Provided records

Lemma file_step_ok s t : files_ok s -> file_step s t -> files_ok t.
Proof.
  intros Hi Hst. destruct Hst as [m r s t Hm Hr|np s t Hnp Hc Hr|s t Hr|p u x s Hp].
  - by apply (file_calls_keep m Hm s r t).
  - destruct (fi_cur _ _ _ Hi) as [ot Hot].
    destruct (fork_ofiles_runs s np ot) as (u & E & Hu & _); try done; [exact (fi_len _ _ _ Hi _ _ Hot)|].
    by replace t with u by congruence.
  - destruct (fi_cur _ _ _ Hi) as [ot Hot].
    destruct (post_exit_ofiles s ot Hi Hot (fi_len _ _ _ Hi _ _ Hot) tt t Hr) as [Ht _]. done.
  - by apply (finv_same _ _ s).
Qed.

(** C10. Whatever calls the processes make and in whatever order, every reference
    count is the number of descriptors that name the file, and the flags of
    every pipe are the number of open files on that end.  So a descriptor never
    names a free entry of the table, or an entry without a kind, or a pipe
    whose page was freed, or an end of a pipe that was closed. *)
Theorem files_counted s t :
  files_ok s -> rtc file_step s t ->
  files_ok t /\
  forall p ot fd f, tables t !! p = Some ot -> ot !! fd = Some (Some f) ->
    exists x, ftable t !! f = Some x /\ f_ref x = total f (tables t) /\ 1 <= f_ref x /\
      f_type x <> FD_NONE /\
      (f_type x = FD_PIPE -> exists q, fpipes t !! f_pipe x = Some q /\ pfreed q = false /\
         (if f_writable x =? 0 then readopen (pp q) else writeopen (pp q)) = 1).
Proof.
  intros Hi Hrun. assert (files_ok t) as Ht.
  { revert Hi. induction Hrun as [|s u t Hst _ IH]; [done|]. intros Hi. by eapply IH, file_step_ok. }
  split; [done|]. intros p ot fd f Hp Hfd.
  destruct (finv_live _ _ t _ _ _ f Ht eq_refl Hp Hfd) as (x & Hx & Hr).
  exists x. split; [done|]. split; [rewrite (fi_refs _ _ _ Ht f x Hx); cbn beta; lia|]. split; [done|]. split.
  - intros Hty. apply (fi_type _ _ _ Ht f x Hx) in Hty; [by apply not_elem_of_nil in Hty|lia].
  - intros Hty. destruct (finv_pipe_open _ _ t f x Ht Hx Hty) as (q & Hq & Hf & _ & H1). by exists q.
Qed.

To do
Up to and including the line with "- intros Hty. apply", reproduce the material above exactly as it appears, starting from its first line.

Answer area
Lemma file_step_ok s t : files_ok s -> file_step s t -> files_ok t.
Proof.
  intros Hi Hst. destruct Hst as [m r s t Hm Hr|np s t Hnp Hc Hr|s t Hr|p u x s Hp].
  - by apply (file_calls_keep m Hm s r t).
  - destruct (fi_cur _ _ _ Hi) as [ot Hot].
    destruct (fork_ofiles_runs s np ot) as (u & E & Hu & _); try done; [exact (fi_len _ _ _ Hi _ _ Hot)|].
    by replace t with u by congruence.
  - destruct (fi_cur _ _ _ Hi) as [ot Hot].
    destruct (post_exit_ofiles s ot Hi Hot (fi_len _ _ _ Hi _ _ Hot) tt t Hr) as [Ht _]. done.
  - by apply (finv_same _ _ s).
Qed.

(** C10. Whatever calls the processes make and in whatever order, every reference
    count is the number of descriptors that name the file, and the flags of
    every pipe are the number of open files on that end.  So a descriptor never
    names a free entry of the table, or an entry without a kind, or a pipe
    whose page was freed, or an end of a pipe that was closed. *)
Theorem files_counted s t :
  files_ok s -> rtc file_step s t ->
  files_ok t /\
  forall p ot fd f, tables t !! p = Some ot -> ot !! fd = Some (Some f) ->
    exists x, ftable t !! f = Some x /\ f_ref x = total f (tables t) /\ 1 <= f_ref x /\
      f_type x <> FD_NONE /\
      (f_type x = FD_PIPE -> exists q, fpipes t !! f_pipe x = Some q /\ pfreed q = false /\
         (if f_writable x =? 0 then readopen (pp q) else writeopen (pp q)) = 1).
Proof.
  intros Hi Hrun. assert (files_ok t) as Ht.
  { revert Hi. induction Hrun as [|s u t Hst _ IH]; [done|]. intros Hi. by eapply IH, file_step_ok. }
  split; [done|]. intros p ot fd f Hp Hfd.
  destruct (finv_live _ _ t _ _ _ f Ht eq_refl Hp Hfd) as (x & Hx & Hr).
  exists x. split; [done|]. split; [rewrite (fi_refs _ _ _ Ht f x Hx); cbn beta; lia|]. split; [done|]. split.
  - intros Hty. apply (fi_type _ _ _ Ht f x Hx) in Hty; [by apply not_elem_of_nil in Hty|lia].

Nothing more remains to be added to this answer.